▶ [What needs to be done]:
Please return each record below exactly, with nothing left out.

▶ [Exercise data]:
◇ ◇ ◇ ◇ ◇
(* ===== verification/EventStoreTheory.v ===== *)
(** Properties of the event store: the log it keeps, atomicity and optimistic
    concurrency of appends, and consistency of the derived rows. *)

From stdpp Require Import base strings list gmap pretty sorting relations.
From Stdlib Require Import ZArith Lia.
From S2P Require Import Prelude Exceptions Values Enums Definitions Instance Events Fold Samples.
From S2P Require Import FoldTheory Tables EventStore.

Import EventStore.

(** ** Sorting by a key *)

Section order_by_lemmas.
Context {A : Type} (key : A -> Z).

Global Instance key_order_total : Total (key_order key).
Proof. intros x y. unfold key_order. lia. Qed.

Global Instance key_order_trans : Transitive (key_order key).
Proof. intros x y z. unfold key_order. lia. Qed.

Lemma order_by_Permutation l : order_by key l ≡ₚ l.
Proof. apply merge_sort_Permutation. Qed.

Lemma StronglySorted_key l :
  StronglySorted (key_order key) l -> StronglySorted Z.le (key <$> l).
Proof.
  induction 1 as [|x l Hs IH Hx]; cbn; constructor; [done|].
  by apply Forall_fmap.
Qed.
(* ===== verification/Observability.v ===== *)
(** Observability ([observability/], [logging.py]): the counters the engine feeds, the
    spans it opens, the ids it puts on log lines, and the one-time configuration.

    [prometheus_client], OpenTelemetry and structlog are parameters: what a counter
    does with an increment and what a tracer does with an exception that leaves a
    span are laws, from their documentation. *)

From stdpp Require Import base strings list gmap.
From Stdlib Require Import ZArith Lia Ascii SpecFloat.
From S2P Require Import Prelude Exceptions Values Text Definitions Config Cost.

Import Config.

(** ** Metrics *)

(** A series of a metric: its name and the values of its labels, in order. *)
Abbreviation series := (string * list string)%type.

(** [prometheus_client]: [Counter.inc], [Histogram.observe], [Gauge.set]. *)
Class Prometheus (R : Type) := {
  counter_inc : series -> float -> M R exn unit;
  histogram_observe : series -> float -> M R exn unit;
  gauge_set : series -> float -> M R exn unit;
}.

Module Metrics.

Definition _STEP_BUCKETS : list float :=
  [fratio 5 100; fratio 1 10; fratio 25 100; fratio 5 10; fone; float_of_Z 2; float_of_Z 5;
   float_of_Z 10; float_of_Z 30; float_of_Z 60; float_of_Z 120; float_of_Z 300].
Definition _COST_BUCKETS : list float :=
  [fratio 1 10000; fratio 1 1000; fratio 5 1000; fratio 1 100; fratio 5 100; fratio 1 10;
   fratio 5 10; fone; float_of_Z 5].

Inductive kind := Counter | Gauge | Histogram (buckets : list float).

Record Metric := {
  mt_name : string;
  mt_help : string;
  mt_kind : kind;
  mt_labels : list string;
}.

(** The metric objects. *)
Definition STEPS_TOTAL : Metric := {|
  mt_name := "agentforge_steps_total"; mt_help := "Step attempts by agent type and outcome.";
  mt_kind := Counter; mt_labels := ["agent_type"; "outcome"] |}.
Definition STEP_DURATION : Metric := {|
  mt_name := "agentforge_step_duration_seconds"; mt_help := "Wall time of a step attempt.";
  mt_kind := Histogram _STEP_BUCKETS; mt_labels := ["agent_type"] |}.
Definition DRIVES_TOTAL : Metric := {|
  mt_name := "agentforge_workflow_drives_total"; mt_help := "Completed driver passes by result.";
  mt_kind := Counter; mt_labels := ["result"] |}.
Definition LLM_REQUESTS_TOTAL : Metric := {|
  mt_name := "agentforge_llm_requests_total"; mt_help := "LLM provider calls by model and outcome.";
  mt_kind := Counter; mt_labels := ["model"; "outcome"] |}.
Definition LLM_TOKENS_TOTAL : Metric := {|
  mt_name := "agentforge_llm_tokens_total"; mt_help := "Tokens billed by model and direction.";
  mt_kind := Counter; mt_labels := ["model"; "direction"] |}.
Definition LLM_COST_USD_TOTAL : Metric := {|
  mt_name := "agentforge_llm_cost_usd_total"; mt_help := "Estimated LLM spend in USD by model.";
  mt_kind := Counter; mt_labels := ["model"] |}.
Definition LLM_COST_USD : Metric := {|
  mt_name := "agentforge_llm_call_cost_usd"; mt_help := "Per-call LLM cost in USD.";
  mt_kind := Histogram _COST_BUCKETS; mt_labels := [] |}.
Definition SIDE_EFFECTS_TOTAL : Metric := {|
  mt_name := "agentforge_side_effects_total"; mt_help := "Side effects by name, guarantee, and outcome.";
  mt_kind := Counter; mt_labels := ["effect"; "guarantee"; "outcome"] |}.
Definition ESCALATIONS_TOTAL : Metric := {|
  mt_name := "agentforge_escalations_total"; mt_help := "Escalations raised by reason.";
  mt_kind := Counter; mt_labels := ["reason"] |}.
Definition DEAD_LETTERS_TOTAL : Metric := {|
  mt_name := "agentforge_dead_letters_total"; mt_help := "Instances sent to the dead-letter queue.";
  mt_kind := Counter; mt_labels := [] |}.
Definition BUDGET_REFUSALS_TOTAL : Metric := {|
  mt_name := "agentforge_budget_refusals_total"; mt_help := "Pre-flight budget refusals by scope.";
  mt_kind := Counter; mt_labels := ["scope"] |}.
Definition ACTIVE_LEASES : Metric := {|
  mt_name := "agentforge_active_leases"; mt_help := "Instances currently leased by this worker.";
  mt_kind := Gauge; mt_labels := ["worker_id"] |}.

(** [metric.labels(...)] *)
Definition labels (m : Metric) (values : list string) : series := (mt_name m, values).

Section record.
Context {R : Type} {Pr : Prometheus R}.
◇ ◇ ◇ ◇ ◇
▶ [Reply to the task]:
(* ===== verification/EventStoreTheory.v ===== *)
(** Properties of the event store: the log it keeps, atomicity and optimistic
    concurrency of appends, and consistency of the derived rows. *)

From stdpp Require Import base strings list gmap pretty sorting relations.
From Stdlib Require Import ZArith Lia.
From S2P Require Import Prelude Exceptions Values Enums Definitions Instance Events Fold Samples.
From S2P Require Import FoldTheory Tables EventStore.

Import EventStore.

(** ** Sorting by a key *)

Section order_by_lemmas.
Context {A : Type} (key : A -> Z).

Global Instance key_order_total : Total (key_order key).
Proof. intros x y. unfold key_order. lia. Qed.

Global Instance key_order_trans : Transitive (key_order key).
Proof. intros x y z. unfold key_order. lia. Qed.

Lemma order_by_Permutation l : order_by key l ≡ₚ l.
Proof. apply merge_sort_Permutation. Qed.

Lemma StronglySorted_key l :
  StronglySorted (key_order key) l -> StronglySorted Z.le (key <$> l).
Proof.
  induction 1 as [|x l Hs IH Hx]; cbn; constructor; [done|].
  by apply Forall_fmap.
Qed.
(* ===== verification/Observability.v ===== *)
(** Observability ([observability/], [logging.py]): the counters the engine feeds, the
    spans it opens, the ids it puts on log lines, and the one-time configuration.

    [prometheus_client], OpenTelemetry and structlog are parameters: what a counter
    does with an increment and what a tracer does with an exception that leaves a
    span are laws, from their documentation. *)

From stdpp Require Import base strings list gmap.
From Stdlib Require Import ZArith Lia Ascii SpecFloat.
From S2P Require Import Prelude Exceptions Values Text Definitions Config Cost.

Import Config.

(** ** Metrics *)

(** A series of a metric: its name and the values of its labels, in order. *)
Abbreviation series := (string * list string)%type.

(** [prometheus_client]: [Counter.inc], [Histogram.observe], [Gauge.set]. *)
Class Prometheus (R : Type) := {
  counter_inc : series -> float -> M R exn unit;
  histogram_observe : series -> float -> M R exn unit;
  gauge_set : series -> float -> M R exn unit;
}.

Module Metrics.

Definition _STEP_BUCKETS : list float :=
  [fratio 5 100; fratio 1 10; fratio 25 100; fratio 5 10; fone; float_of_Z 2; float_of_Z 5;
   float_of_Z 10; float_of_Z 30; float_of_Z 60; float_of_Z 120; float_of_Z 300].
Definition _COST_BUCKETS : list float :=
  [fratio 1 10000; fratio 1 1000; fratio 5 1000; fratio 1 100; fratio 5 100; fratio 1 10;
   fratio 5 10; fone; float_of_Z 5].

Inductive kind := Counter | Gauge | Histogram (buckets : list float).

Record Metric := {
  mt_name : string;
  mt_help : string;
  mt_kind : kind;
  mt_labels : list string;
}.

(** The metric objects. *)
Definition STEPS_TOTAL : Metric := {|
  mt_name := "agentforge_steps_total"; mt_help := "Step attempts by agent type and outcome.";
  mt_kind := Counter; mt_labels := ["agent_type"; "outcome"] |}.
Definition STEP_DURATION : Metric := {|
  mt_name := "agentforge_step_duration_seconds"; mt_help := "Wall time of a step attempt.";
  mt_kind := Histogram _STEP_BUCKETS; mt_labels := ["agent_type"] |}.
Definition DRIVES_TOTAL : Metric := {|
  mt_name := "agentforge_workflow_drives_total"; mt_help := "Completed driver passes by result.";
  mt_kind := Counter; mt_labels := ["result"] |}.
Definition LLM_REQUESTS_TOTAL : Metric := {|
  mt_name := "agentforge_llm_requests_total"; mt_help := "LLM provider calls by model and outcome.";
  mt_kind := Counter; mt_labels := ["model"; "outcome"] |}.
Definition LLM_TOKENS_TOTAL : Metric := {|
  mt_name := "agentforge_llm_tokens_total"; mt_help := "Tokens billed by model and direction.";
  mt_kind := Counter; mt_labels := ["model"; "direction"] |}.
Definition LLM_COST_USD_TOTAL : Metric := {|
  mt_name := "agentforge_llm_cost_usd_total"; mt_help := "Estimated LLM spend in USD by model.";
  mt_kind := Counter; mt_labels := ["model"] |}.
Definition LLM_COST_USD : Metric := {|
  mt_name := "agentforge_llm_call_cost_usd"; mt_help := "Per-call LLM cost in USD.";
  mt_kind := Histogram _COST_BUCKETS; mt_labels := [] |}.
Definition SIDE_EFFECTS_TOTAL : Metric := {|
  mt_name := "agentforge_side_effects_total"; mt_help := "Side effects by name, guarantee, and outcome.";
  mt_kind := Counter; mt_labels := ["effect"; "guarantee"; "outcome"] |}.
Definition ESCALATIONS_TOTAL : Metric := {|
  mt_name := "agentforge_escalations_total"; mt_help := "Escalations raised by reason.";
  mt_kind := Counter; mt_labels := ["reason"] |}.
Definition DEAD_LETTERS_TOTAL : Metric := {|
  mt_name := "agentforge_dead_letters_total"; mt_help := "Instances sent to the dead-letter queue.";
  mt_kind := Counter; mt_labels := [] |}.
Definition BUDGET_REFUSALS_TOTAL : Metric := {|
  mt_name := "agentforge_budget_refusals_total"; mt_help := "Pre-flight budget refusals by scope.";
  mt_kind := Counter; mt_labels := ["scope"] |}.
Definition ACTIVE_LEASES : Metric := {|
  mt_name := "agentforge_active_leases"; mt_help := "Instances currently leased by this worker.";
  mt_kind := Gauge; mt_labels := ["worker_id"] |}.

(** [metric.labels(...)] *)
Definition labels (m : Metric) (values : list string) : series := (mt_name m, values).

Section record.
Context {R : Type} {Pr : Prometheus R}.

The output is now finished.